Un día más llovía. Cherrapunji, ciudad denominaba Sohra por sus habitantes, se encuentra en la región de Meghalaya, en la India más oriental, sobre una meseta elevada, con una altura media cercana a 1.500 m, ubicada al norte de las llanuras de Bangladesh. Es una de las localizaciones más húmedas del mundo (a pesar de lo cual sufre graves carestías de agua potable obligando a sus vecinos a recorrer largas distancias para obtener tan preciado bien) con altas precipitaciones provenientes de los monzones estivales cuyas nubes golpean las colinas Khasi donde una orografía de valles escarpados transporta el agua hasta confluir en esta población. Estas lluvias torrenciales, junto con la irresponsable deforestación del hombre, han esquilmado el suelo y provoca que una suerte de ríos que se entrecruzan dificulten las comunicaciones en la región con grandes avenidas de agua que impiden la construcción de las infraestructuras necesarias para permitir el tránsito de sus habitantes. Sin embargo, en esta pequeña localidad, algunos de sus habitantes han sido pacientes y han sabido escuchar y aprender de la naturaleza ayudándose de ella para resolver algunos de sus problemas.

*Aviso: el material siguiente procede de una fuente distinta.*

(* ===== verification/DaemonFacts.v ===== *)
(** * The client of bitcoind

    What a batch of requests gives whatever the network does, that lost connections are
    survived and signals are not, and that over a connection to a node that answers, the
    client fetches exactly the blocks, headers and transactions of the node. *)

From Stdlib Require Import SpecFloat.
From S2P Require Import Prelude Text Json Bitcoin HeaderList Rows Fetch Mempool Query Electrum ElectrumFacts Rest DaemonRpc.

(** ** Replies *)

Section replies.
Context {EL : ElectrumLib}.

Definition success_of (r : result Json) : option Json := match r with Ok v => Some v | _ => None end.
Definition failure_of (r : result Json) : option ErrorKind := match r with Err e => Some e | _ => None end.
(** The results and the errors of a list of replies to the request [id]. *)
Definition successes (method : Text) (id : Z) (replies : list Json) : list Json :=
  omap (fun reply => success_of (parse_jsonrpc_reply reply method id)) replies.
Definition failures (method : Text) (id : Z) (replies : list Json) : list ErrorKind :=
  omap (fun reply => failure_of (parse_jsonrpc_reply reply method id)) replies.

Lemma parse_reply_total reply method id :
  (exists v, parse_jsonrpc_reply reply method id = Ok v) \/ (exists e, parse_jsonrpc_reply reply method id = Err e).
Proof.
  destruct reply; cbn [parse_jsonrpc_reply]; eauto.
  assert (forall (m : result unit) (k : result Json), (m = Ok tt \/ exists e, m = Err e) ->
    ((exists v, k = Ok v) \/ (exists e, k = Err e)) ->
    (exists v, (m ≫= fun _ => k) = Ok v) \/ (exists e, (m ≫= fun _ => k) = Err e)) as Hb.
  { intros m k [->|[e ->]] Hk; cbn; eauto. }
  apply Hb.
  - repeat case_match; eauto.
  - destruct (json_get _ (text_of "id")); cbn; eauto. destruct (negb _); cbn; eauto.
    unfold ok_or. case_match; eauto.
Qed.
(** A result is taken only from a reply that carries the id of the request. *)
Lemma parse_reply_Ok reply method id v : parse_jsonrpc_reply reply method id = Ok v ->
  json_get reply (text_of "result") = Some v /\ (json_get reply (text_of "id") ≫= as_u64) = Some id /\
  (forall err, json_get reply (text_of "error") = Some err -> err = JNull \/ parse_error_code err = None).
Proof.
  destruct reply as [| | | | | |fields]; try done. cbn [parse_jsonrpc_reply]. set (reply := JObj fields).
  intros (u & Herr & H)%bind_Ok. apply bind_Ok in H as (j & Hid & H).
  destruct (json_get reply (text_of "id")) as [j'|]; [|done]. injection Hid as ->.
  case_bool_decide as Hj; [|done]. cbn [negb] in H. split_and!; [|done|].
  { destruct (json_get reply (text_of "result")); [|done]. by injection H as ->. }
  intros err He. rewrite He in Herr. destruct (is_null err) eqn:En; [left; by destruct err|right].
  destruct (parse_error_code err); [|done]. by repeat case_match.
Qed.

Lemma take_replies_eq method id threshold replies results failed : (0 <= failed <= threshold)%Z ->
  take_replies method id threshold replies results failed =
    match failures method id replies !! Z.to_nat (threshold - failed) with
    | Some e => Err e
    | None => Ok (results ++ successes method id replies, failed + Z.of_nat (length (failures method id replies)))%Z
    end.
Proof.
  revert results failed. induction replies as [|r rs IH]; intros results failed Hf; cbn [take_replies].
  { cbn. by rewrite app_nil_r, Z.add_0_r. }
  unfold failures, successes. cbn [omap list_omap].
  destruct (parse_reply_total r method id) as [[v ->]|[e ->]]; cbn [success_of failure_of].
  - rewrite IH by done. unfold failures, successes. by rewrite <- app_assoc.
  - fold (failures method id rs) (successes method id rs). case_match eqn:E.
    + apply Z.ltb_lt in E. by replace (threshold - failed)%Z with 0%Z by lia.
    + apply Z.ltb_ge in E. rewrite IH by lia.
      replace (Z.to_nat (threshold - failed)) with (S (Z.to_nat (threshold - (failed + 1)))) by lia. cbn [lookup list_lookup length].
      destruct (failures method id rs !! _); [done|]. do 2 f_equal. lia.
Qed.
Lemma successes_app method id a b : successes method id (a ++ b) = successes method id a ++ successes method id b.
Proof. apply omap_app. Qed.
Lemma failures_app method id a b : failures method id (a ++ b) = failures method id a ++ failures method id b.
Proof. apply omap_app. Qed.
End replies.

(** ** Batches *)

Section batches.
Context {W : Type} {N : Net W} (fuel : nat) {EL : ElectrumLib} {DL : DaemonLib}.
Implicit Types (s : DaemonState W).

(** The chunks are sent in order and each is answered by an array. *)
Inductive exchanged : list (list Json) -> DaemonState W -> list (list Json) -> DaemonState W -> Prop :=
  | exchanged_nil s : exchanged [] s [] s
  | exchanged_cons reqs chunks s replies s1 arrays s2 :
      call_jsonrpc fuel (JArr reqs) s = (s1, Ok (JArr replies)) -> exchanged chunks s1 arrays s2 ->
      exchanged (reqs :: chunks) s (replies :: arrays) s2.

Las raíces colgantes del árbol Banyan, perteneciente a la especie ficus elastica que crece exuberante a la orilla de los ríos de esta región, son muy flexibles y se extienden a lo largo del empobrecido terreno y flotando en el agua a la búsqueda del más mínimo estrato de suelo donde afirmarse para poder soportar su propio peso. Es un árbol muy resistente a las lluvias torrenciales precisamente debido a que sus raíces se extienden alrededor del tronco ocupando una gran superficie.

Siguiendo la tradición que se transmite oralmente de generación en generación, los habitantes de Cherrapunji se ayudan de sogas y troncos para dirigir el crecimiento de las raíces de estos árboles hasta que alcanzan la orilla opuesta donde se introducen en el codiciado suelo para fijarse y crear un entramado que se consolida y fortalece con los años, conformando un puente natural que es utilizado cotidianamente por sus ciudadanos. En ocasiones, las raíces (de hasta 30 cm de diámetro) de dos árboles se entrelazan para la creación de estos puentes que se complementan con barandillas de protección, que funcionan como asideros para los usuarios, y piedras colocadas en el tablero del puente para tapar los agujeros que el esqueleto de raíces va construyendo.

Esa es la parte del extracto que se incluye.